Annabel Huth Jackson (1870-1944) written by Sheila Triggs

 Annabel Grant Duff was born into an upper class Liberal family and spent some very happy childhood years in India when her father, Sir Mountstuart Grant Duff was Governor of Madras. She was known as “Tiny” as she weighed only three pounds at birth, and was mainly educated at home, finally attending Cheltenham Ladies College, whose head was then the famous Miss Beale.

At eighteen Tiny “came out”.   That meant for young women of her class entering “society”; being presented at court, and then experiencing the social round of balls and parties during the London “season”, and thus becoming available to marry.  She met and engaged in discussions with many famous literary and political men, (from Karl Marx to Matthew Arnold), when they were guests at her parents’ homes.  She was a lover of everything German from a young age and her children had German governesses and spoke German and French, virtually before they spoke English.

In 1895, when she was 24, Tiny married Fritz Huth Jackson, a partner in a private family Bank, Frederick Huth and Company.  Her literary, artistic and political interests continued after marriage when she became a society hostess and was painted famously by John Singer Sargent in 1907.  Fritz died in 1921 by which time he was a director of the Bank of England.

During the First World War Tiny “….became a vociferous pacifist, a member of the Independent Labour Party…” She attended a mass rally in the Albert Hall to celebrate the Russian Revolution in 1917.  Unlike most early Women’s International League (WIL) women whose activism developed from the suffrage movement, Tiny described herself as ”passionately anti-suffrage”.   She believed, however, that “having got the vote, even the women who dislike it must use it.” As children, her daughters, Anne and Clare canvassed in the first election in which women could stand, shouting, “Vote, vote, vote for Mrs Despard!  Throw the old Tory down the drain!”
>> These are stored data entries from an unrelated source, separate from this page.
Definition unavailable_texts : list jstr :=
  [js "ECONNRESET"; js "ECONNREFUSED"; js "fetch failed"; js "socket hang up"; js "SlowDown";
   js "Service Unavailable"].
Definition not_found_texts : list jstr := [js "NoSuchKey"; js "Not Found"; js "Key not found"].
Definition timeout_texts : list jstr :=
  [js "ETIMEDOUT"; js "Request Timeout"; js "Socket timeout"; js "deadline exceeded"].
Definition rate_limited_texts : list jstr :=
  [js "Too Many Requests"; js "ThrottlingException"; js "Rate limit"].
Definition conflict_texts : list jstr := [js "CAS mismatch"; js "version conflict"].

(** [status === n] *)
Definition status_is (status : option status_number) (n : Z) : bool :=
  bool_decide (status = Some (Some n)).

(** The class, request id of the [RailFogError] that is thrown *)
Record normalized := { n_code : RailFogErrorCode; n_requestId : option jstr }.

Definition railfog_class (error : thrown_value) : option (RailFogErrorCode * option jstr) :=
  match error with ErrorObject _ _ _ r _ => r | _ => None end.

(** [TargetClass] *)
Definition target_class (status : option status_number) (combined : jstr)
    (own_class : option RailFogErrorCode) : RailFogErrorCode :=
  if status_is status 503 || status_is status 502 || status_is status 504 ||
     mentions unavailable_texts combined then UNAVAILABLE
  else if status_is status 404 || mentions not_found_texts combined then RESOURCE_NOT_FOUND
  else if status_is status 408 || mentions timeout_texts combined then TIMEOUT
  else if status_is status 429 || mentions rate_limited_texts combined then RATE_LIMITED
  else if status_is status 409 || mentions conflict_texts combined then CONFLICT
  else match own_class with Some c => c | None => INTERNAL end.

Definition normalizeProviderError (error : thrown_value) : normalized :=
  {| n_code := target_class (extractStatusCode error) (extractAllMessages error)
                 (fst <$> railfog_class error);
     n_requestId := railfog_class error ≫= snd |}.

(** ** Running an operation *)

(** [instanceof UnavailableError || instanceof TimeoutError] after normalization *)
Definition isTransient (err : thrown_value) : bool :=
  match n_code (normalizeProviderError err) with UNAVAILABLE | TIMEOUT => true | _ => false end.

(** [retryOpts.shouldRetry] *)
Definition transient_only (retryPolicy : RetryPolicyOptions thrown_value) (err : thrown_value)
    (attempt : Z) : bool :=
  if negb (isTransient err) then false
  else match shouldRetry retryPolicy with Some f => f err attempt | None => true end.

Definition retryOpts (retryPolicy : RetryPolicyOptions thrown_value) : RetryPolicyOptions thrown_value :=
  {| baseMs := baseMs retryPolicy; capMs := capMs retryPolicy;
     maxAttempts := maxAttempts retryPolicy; randomUniform := randomUniform retryPolicy;
     shouldRetry := Some (transient_only retryPolicy) |}.

(** The state in which the [n]-th run of an operation finds the provider *)
Definition after_runs {P E A} (op : stm P E A) (n : nat) (p : P) : P :=
  Nat.iter n (λ p, (op p).1) p.

(** [runner]: [withRetry] on an operation of the provider.  The fuel is the
    number of attempts the policy allows ([retried_spec]). *)
Definition runner {P A} `{FromExn thrown_value} (retryPolicy : RetryPolicyOptions thrown_value)
    (op : stm P thrown_value A) : stm P thrown_value A :=
  λ p,
    match withRetry (Z.to_nat (Z.max 1 (maxAttempts retryPolicy)))
            (λ n, (op (after_runs op (Z.to_nat n) p)).2) (retryOpts retryPolicy) with
    | Some (r, sleeps) => (after_runs op (S (length sleeps)) p, r)
    | None => (p, Err (from_exn InternalError))
    end.

(** [catch (err) { throw normalizeProviderError(err) }] *)
Definition rethrow_normalized {S A} (m : stm S (run_error thrown_value) A)
    : stm S (run_error normalized) A :=
  λ s, match m s with
       | (s, Ok a) => (s, Ok a)
       | (s, Err (Thrown e)) => (s, Err (Thrown (normalizeProviderError e)))
       | (s, Err OutOfFuel) => (s, Err OutOfFuel)
       end.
The Huth Jackson family spent much of the First World War at their Gothick mansion at Possingworth in Sussex built in over two thousand acres of land.  In spite of the constraints of war, and the attempts of the family to live there off the land, they still had a household of servants.  (The 1911 census recorded 12 servants at the Huth Jackson home at 64 Rutland Gate)

Bertrand Russell came to the Huth Jacksons for his first meal after being released from jail where he was imprisoned as a conscientious objector, going on hunger strike and being forcibly fed during the war.  Tiny believed that the war would not stop while the munitions makers got their dividends.

Mrs Huth Jackson’s name first appears in the second Annual Report of the Women’s International League as member of the Executive Committee (EC), and she was a regular attendee at EC meetings.  She continued in that role until 1919.

The Armistice of 11th November 1918 is engraved on our collective memories as marking the end of the First World War.  There was great bitterness against Germany and the war blockade of German ports continued.  The result was starvation especially among children, and mothers were unable to feed their babies.

In addition to demonstrating in Trafalgar Square against the blockade, the WIL was one of the organisations that supported an appeal to send rubber teats to Germany to help feed the starving babies.  At the end of the EC of 16th January 1919 Tiny promised £100.00 for WIL funds and £50.00 for rubber teat fund. In February she offered her room and garden for a possible summer concert if Miss Hilda Saxe would play as a fundraiser for the WIL.

Different campaigns developed out of the conditions at the end of the war: Fight the Famine, the Save the Children Fund and the Fellowship of Reconciliation the last of which Mrs Huth Jackson was a founding member.

In January 1919 the Allied Powers met in Paris to discuss the treaty that would end the war.  There were several months of discussions before the very punitive Versailles Treaty was signed in June 1919.  The WIL second Congress in May 1919 met in Zurich and Tiny, who was still on the EC, and bitterly opposed to the terms of the Versailles Treaty, was a member of the British delegation.

The British WIL women who travelled to Zurich would have just acquired the vote in 1918 because of their age and status.  They also had the means to pay for themselves, but to run an International Campaigning organisation the support of wealthy women like Annabel Huth Jackson

was as important as that of the mill “girls” of Bolton.

She retained her membership of WILPF into the 1920s, and was on the British delegation to the Vienna Congress in 1921 and the Dublin Congress in 1926.